* Your objective: Using the records below, output the stretch that opens with the line containing "n IH]; simpl." and closes with the line containing "(** * Doge-Solana", exactly and including both lines, with nothing more.

* Extracted records:

-- Opening Marker --

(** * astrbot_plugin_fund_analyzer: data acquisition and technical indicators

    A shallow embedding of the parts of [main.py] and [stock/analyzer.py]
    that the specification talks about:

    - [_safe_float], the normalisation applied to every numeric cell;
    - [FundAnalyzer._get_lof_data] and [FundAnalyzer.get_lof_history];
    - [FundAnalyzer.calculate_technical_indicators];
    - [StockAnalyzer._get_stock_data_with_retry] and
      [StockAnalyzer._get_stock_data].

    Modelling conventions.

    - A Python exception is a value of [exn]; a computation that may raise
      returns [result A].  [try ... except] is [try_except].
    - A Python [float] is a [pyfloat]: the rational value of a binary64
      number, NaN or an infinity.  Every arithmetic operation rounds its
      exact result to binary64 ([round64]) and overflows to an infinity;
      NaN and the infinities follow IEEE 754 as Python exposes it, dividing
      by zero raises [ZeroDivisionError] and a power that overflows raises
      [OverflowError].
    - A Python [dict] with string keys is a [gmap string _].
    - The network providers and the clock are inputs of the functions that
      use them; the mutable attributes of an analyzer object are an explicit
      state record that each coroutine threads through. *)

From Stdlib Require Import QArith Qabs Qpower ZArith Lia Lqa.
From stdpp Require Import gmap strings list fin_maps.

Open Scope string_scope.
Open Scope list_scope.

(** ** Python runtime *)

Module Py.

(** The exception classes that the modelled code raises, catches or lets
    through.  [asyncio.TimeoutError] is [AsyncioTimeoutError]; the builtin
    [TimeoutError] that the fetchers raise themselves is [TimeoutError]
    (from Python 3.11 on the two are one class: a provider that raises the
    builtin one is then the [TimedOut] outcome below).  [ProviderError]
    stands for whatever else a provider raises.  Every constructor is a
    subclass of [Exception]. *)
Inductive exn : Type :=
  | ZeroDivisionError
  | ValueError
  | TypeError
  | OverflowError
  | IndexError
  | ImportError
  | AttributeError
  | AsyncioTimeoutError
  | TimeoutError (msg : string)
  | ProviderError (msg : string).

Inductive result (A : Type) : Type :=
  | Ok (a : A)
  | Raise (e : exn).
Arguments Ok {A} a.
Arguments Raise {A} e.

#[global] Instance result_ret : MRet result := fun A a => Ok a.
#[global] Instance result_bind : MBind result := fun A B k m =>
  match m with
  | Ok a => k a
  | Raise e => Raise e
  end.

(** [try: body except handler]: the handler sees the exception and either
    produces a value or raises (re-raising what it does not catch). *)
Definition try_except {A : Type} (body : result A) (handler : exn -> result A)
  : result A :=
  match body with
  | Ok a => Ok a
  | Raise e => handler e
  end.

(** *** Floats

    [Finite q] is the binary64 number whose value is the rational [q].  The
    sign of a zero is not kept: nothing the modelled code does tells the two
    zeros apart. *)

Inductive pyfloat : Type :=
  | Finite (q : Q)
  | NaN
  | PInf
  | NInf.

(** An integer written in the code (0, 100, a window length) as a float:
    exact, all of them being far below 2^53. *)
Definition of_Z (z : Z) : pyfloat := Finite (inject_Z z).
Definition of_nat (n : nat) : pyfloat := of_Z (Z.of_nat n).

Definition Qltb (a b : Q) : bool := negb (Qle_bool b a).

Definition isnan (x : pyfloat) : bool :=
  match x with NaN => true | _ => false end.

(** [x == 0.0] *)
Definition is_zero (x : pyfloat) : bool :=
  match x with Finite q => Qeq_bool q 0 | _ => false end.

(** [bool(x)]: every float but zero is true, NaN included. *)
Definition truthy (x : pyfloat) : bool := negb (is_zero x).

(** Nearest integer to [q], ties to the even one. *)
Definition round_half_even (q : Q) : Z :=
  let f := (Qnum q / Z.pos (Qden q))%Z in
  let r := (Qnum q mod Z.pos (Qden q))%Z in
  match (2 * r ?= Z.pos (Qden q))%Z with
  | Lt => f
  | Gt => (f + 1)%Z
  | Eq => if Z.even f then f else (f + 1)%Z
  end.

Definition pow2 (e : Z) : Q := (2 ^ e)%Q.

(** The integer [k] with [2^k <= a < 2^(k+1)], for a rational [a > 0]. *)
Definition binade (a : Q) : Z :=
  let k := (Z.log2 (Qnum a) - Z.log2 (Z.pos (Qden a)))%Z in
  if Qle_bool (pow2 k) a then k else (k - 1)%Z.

-- Closing Marker --
-- Opening Marker --

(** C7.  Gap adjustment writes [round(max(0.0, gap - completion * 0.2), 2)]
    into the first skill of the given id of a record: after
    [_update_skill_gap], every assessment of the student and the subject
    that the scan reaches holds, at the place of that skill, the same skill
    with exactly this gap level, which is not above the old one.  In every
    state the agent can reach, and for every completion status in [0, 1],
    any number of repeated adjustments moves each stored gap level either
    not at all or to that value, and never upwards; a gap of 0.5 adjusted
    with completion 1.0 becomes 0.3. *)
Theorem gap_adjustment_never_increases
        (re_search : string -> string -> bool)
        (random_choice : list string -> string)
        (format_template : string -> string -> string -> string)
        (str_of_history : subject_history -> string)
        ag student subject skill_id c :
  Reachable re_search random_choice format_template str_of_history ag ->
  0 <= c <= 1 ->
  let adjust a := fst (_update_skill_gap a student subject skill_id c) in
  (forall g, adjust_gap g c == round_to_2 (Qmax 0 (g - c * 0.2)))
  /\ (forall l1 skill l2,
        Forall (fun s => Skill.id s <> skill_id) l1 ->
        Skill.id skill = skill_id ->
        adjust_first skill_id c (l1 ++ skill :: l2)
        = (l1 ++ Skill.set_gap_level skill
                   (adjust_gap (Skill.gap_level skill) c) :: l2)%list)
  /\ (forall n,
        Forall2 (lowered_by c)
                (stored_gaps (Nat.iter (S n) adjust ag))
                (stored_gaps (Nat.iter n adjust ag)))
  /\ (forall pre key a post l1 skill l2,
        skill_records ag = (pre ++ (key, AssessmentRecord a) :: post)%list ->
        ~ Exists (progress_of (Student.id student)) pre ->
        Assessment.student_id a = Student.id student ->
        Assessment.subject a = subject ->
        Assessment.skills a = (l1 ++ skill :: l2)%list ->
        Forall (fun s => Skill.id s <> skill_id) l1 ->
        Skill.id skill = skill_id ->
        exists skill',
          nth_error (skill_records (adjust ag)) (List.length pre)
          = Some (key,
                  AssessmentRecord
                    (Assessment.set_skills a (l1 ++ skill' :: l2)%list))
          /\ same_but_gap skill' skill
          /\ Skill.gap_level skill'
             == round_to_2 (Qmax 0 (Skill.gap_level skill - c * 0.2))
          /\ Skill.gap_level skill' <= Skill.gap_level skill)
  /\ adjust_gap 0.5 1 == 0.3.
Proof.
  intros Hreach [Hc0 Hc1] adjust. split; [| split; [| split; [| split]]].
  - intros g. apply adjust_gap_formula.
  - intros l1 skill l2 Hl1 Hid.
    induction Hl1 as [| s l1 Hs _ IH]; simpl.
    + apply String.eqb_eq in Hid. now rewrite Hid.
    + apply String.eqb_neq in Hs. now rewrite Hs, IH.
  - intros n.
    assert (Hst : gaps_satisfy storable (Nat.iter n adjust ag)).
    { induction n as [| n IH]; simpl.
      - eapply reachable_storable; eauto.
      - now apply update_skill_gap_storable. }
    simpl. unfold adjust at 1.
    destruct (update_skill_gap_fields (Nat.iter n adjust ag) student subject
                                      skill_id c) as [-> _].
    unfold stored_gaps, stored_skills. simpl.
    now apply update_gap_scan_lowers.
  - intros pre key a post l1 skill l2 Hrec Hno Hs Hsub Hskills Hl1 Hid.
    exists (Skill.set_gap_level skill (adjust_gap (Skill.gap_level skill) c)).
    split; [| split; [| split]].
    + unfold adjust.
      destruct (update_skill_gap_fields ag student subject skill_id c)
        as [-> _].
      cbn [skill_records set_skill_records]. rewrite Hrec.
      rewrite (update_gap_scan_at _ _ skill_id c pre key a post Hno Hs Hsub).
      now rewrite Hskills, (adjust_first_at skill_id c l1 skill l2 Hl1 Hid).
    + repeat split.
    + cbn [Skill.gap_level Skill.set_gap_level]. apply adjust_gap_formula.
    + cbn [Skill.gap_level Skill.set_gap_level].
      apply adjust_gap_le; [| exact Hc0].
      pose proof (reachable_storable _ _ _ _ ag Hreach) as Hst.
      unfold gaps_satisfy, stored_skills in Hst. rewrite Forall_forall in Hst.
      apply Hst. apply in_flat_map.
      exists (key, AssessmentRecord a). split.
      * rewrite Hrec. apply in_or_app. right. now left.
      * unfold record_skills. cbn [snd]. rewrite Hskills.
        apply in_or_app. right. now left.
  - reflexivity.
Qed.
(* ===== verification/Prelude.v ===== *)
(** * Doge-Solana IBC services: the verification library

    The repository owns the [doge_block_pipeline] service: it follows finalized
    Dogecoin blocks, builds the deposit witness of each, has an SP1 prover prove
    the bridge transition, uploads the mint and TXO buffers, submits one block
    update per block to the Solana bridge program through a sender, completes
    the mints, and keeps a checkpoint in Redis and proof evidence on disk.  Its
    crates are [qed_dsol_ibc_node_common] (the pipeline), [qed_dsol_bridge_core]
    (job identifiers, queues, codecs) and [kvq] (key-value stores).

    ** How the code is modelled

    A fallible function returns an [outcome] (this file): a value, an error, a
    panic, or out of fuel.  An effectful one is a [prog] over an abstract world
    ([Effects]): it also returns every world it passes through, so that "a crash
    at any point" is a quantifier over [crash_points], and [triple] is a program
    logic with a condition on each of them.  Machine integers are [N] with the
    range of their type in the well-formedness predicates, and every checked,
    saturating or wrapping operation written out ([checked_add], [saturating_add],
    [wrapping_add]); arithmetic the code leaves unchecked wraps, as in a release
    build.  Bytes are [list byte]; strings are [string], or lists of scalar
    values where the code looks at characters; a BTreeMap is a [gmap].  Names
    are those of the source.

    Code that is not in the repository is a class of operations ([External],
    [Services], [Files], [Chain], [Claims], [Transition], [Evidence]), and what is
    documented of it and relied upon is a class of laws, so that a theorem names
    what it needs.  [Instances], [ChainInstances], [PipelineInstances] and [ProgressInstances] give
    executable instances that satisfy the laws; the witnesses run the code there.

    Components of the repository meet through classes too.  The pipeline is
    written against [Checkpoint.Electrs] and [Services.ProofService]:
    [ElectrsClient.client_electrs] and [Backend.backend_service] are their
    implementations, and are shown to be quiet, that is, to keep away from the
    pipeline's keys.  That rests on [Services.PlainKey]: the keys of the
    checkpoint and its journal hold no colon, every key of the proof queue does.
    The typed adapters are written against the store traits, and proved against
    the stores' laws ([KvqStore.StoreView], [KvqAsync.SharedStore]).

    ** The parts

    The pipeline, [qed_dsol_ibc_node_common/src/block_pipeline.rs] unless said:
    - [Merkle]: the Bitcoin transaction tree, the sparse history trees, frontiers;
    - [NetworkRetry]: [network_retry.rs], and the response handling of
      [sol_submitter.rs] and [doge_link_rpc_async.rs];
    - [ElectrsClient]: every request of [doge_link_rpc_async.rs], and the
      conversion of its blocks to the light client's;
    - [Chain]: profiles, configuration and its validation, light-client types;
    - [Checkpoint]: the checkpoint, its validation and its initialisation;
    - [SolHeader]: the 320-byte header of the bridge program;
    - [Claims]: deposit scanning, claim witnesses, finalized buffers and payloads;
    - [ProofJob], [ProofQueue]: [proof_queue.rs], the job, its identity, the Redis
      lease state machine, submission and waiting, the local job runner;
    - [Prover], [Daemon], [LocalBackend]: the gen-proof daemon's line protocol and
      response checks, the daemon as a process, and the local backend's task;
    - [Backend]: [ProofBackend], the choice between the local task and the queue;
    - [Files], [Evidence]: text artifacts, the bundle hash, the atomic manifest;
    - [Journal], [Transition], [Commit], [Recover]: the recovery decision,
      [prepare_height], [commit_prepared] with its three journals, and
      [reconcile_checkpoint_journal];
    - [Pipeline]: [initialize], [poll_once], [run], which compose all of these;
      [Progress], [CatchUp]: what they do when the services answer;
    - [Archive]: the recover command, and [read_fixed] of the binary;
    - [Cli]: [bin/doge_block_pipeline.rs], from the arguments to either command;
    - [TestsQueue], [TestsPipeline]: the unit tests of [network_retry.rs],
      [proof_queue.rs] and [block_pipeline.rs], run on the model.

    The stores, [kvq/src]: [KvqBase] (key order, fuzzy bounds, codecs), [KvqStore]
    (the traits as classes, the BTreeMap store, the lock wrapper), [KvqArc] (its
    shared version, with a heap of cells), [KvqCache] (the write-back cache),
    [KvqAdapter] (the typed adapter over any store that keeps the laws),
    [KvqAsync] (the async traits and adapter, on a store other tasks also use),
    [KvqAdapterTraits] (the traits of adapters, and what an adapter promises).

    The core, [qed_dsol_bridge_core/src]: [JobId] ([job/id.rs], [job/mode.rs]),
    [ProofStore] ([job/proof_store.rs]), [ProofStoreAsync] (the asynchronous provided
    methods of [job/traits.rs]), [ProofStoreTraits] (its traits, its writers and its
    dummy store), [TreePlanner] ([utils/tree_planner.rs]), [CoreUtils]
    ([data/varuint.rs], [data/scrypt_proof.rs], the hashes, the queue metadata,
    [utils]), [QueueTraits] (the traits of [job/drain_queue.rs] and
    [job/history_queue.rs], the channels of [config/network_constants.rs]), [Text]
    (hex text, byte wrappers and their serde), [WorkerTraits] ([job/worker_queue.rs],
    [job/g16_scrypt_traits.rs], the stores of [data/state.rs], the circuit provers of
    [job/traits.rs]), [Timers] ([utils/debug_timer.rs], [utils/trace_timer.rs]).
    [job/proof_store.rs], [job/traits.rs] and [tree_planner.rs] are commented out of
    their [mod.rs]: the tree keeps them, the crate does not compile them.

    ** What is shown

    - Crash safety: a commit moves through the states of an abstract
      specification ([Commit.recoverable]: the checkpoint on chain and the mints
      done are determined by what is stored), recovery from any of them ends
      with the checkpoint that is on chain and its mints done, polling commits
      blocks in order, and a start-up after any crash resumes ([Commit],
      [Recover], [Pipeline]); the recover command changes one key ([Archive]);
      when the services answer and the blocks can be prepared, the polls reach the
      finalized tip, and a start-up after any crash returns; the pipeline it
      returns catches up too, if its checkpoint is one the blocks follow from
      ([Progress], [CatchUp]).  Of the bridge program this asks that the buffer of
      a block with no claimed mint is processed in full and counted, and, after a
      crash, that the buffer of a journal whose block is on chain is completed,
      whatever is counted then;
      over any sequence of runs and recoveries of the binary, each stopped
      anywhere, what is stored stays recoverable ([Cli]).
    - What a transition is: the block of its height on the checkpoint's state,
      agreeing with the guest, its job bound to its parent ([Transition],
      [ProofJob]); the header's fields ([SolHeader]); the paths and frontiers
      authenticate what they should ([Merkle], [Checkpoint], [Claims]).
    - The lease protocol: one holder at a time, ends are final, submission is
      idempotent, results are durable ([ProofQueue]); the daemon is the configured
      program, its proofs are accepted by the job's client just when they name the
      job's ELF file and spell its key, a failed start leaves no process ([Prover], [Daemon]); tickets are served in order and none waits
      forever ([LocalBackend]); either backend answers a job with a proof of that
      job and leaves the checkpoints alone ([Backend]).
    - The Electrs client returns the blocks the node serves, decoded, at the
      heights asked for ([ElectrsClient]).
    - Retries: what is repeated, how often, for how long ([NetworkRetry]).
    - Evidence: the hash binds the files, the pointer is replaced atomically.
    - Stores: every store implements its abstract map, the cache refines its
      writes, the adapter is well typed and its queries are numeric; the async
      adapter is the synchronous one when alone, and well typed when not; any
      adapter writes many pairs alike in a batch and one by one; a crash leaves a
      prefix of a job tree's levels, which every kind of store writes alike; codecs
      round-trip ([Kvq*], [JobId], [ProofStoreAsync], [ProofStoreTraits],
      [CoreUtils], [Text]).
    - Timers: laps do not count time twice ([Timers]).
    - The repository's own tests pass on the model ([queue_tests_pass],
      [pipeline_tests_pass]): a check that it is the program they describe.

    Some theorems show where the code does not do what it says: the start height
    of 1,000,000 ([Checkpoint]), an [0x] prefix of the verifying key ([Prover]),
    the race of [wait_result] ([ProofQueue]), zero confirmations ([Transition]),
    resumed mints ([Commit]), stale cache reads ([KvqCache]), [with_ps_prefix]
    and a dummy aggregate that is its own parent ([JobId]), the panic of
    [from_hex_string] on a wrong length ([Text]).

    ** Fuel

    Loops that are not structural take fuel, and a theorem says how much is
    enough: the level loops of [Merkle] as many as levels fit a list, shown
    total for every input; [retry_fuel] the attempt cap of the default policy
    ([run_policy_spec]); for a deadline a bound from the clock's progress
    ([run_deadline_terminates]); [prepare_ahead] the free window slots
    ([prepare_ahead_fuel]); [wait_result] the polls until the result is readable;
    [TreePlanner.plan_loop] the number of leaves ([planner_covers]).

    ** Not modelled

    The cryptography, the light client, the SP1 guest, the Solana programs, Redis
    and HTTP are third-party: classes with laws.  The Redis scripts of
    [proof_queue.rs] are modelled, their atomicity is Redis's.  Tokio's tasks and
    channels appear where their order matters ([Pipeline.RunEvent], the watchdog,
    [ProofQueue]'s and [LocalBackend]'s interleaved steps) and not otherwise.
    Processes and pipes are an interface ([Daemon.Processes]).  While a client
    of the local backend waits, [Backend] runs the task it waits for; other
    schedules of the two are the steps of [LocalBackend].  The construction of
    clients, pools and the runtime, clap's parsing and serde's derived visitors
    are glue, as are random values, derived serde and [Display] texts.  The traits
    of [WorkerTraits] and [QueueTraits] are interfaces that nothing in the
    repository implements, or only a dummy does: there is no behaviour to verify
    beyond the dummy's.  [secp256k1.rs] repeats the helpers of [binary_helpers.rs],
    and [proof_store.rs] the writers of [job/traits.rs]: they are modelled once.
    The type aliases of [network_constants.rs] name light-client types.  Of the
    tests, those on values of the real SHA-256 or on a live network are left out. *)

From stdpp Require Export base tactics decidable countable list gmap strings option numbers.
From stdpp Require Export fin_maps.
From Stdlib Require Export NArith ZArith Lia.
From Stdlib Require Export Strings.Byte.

-- Closing Marker --

* Response below:
    { induction n as [| n IH]; simpl.
      - eapply reachable_storable; eauto.
      - now apply update_skill_gap_storable. }
    simpl. unfold adjust at 1.
    destruct (update_skill_gap_fields (Nat.iter n adjust ag) student subject
                                      skill_id c) as [-> _].
    unfold stored_gaps, stored_skills. simpl.
    now apply update_gap_scan_lowers.
  - intros pre key a post l1 skill l2 Hrec Hno Hs Hsub Hskills Hl1 Hid.
    exists (Skill.set_gap_level skill (adjust_gap (Skill.gap_level skill) c)).
    split; [| split; [| split]].
    + unfold adjust.
      destruct (update_skill_gap_fields ag student subject skill_id c)
        as [-> _].
      cbn [skill_records set_skill_records]. rewrite Hrec.
      rewrite (update_gap_scan_at _ _ skill_id c pre key a post Hno Hs Hsub).
      now rewrite Hskills, (adjust_first_at skill_id c l1 skill l2 Hl1 Hid).
    + repeat split.
    + cbn [Skill.gap_level Skill.set_gap_level]. apply adjust_gap_formula.
    + cbn [Skill.gap_level Skill.set_gap_level].
      apply adjust_gap_le; [| exact Hc0].
      pose proof (reachable_storable _ _ _ _ ag Hreach) as Hst.
      unfold gaps_satisfy, stored_skills in Hst. rewrite Forall_forall in Hst.
      apply Hst. apply in_flat_map.
      exists (key, AssessmentRecord a). split.
      * rewrite Hrec. apply in_or_app. right. now left.
      * unfold record_skills. cbn [snd]. rewrite Hskills.
        apply in_or_app. right. now left.
  - reflexivity.
Qed.
(* ===== verification/Prelude.v ===== *)
(** * Doge-Solana IBC services: the verification library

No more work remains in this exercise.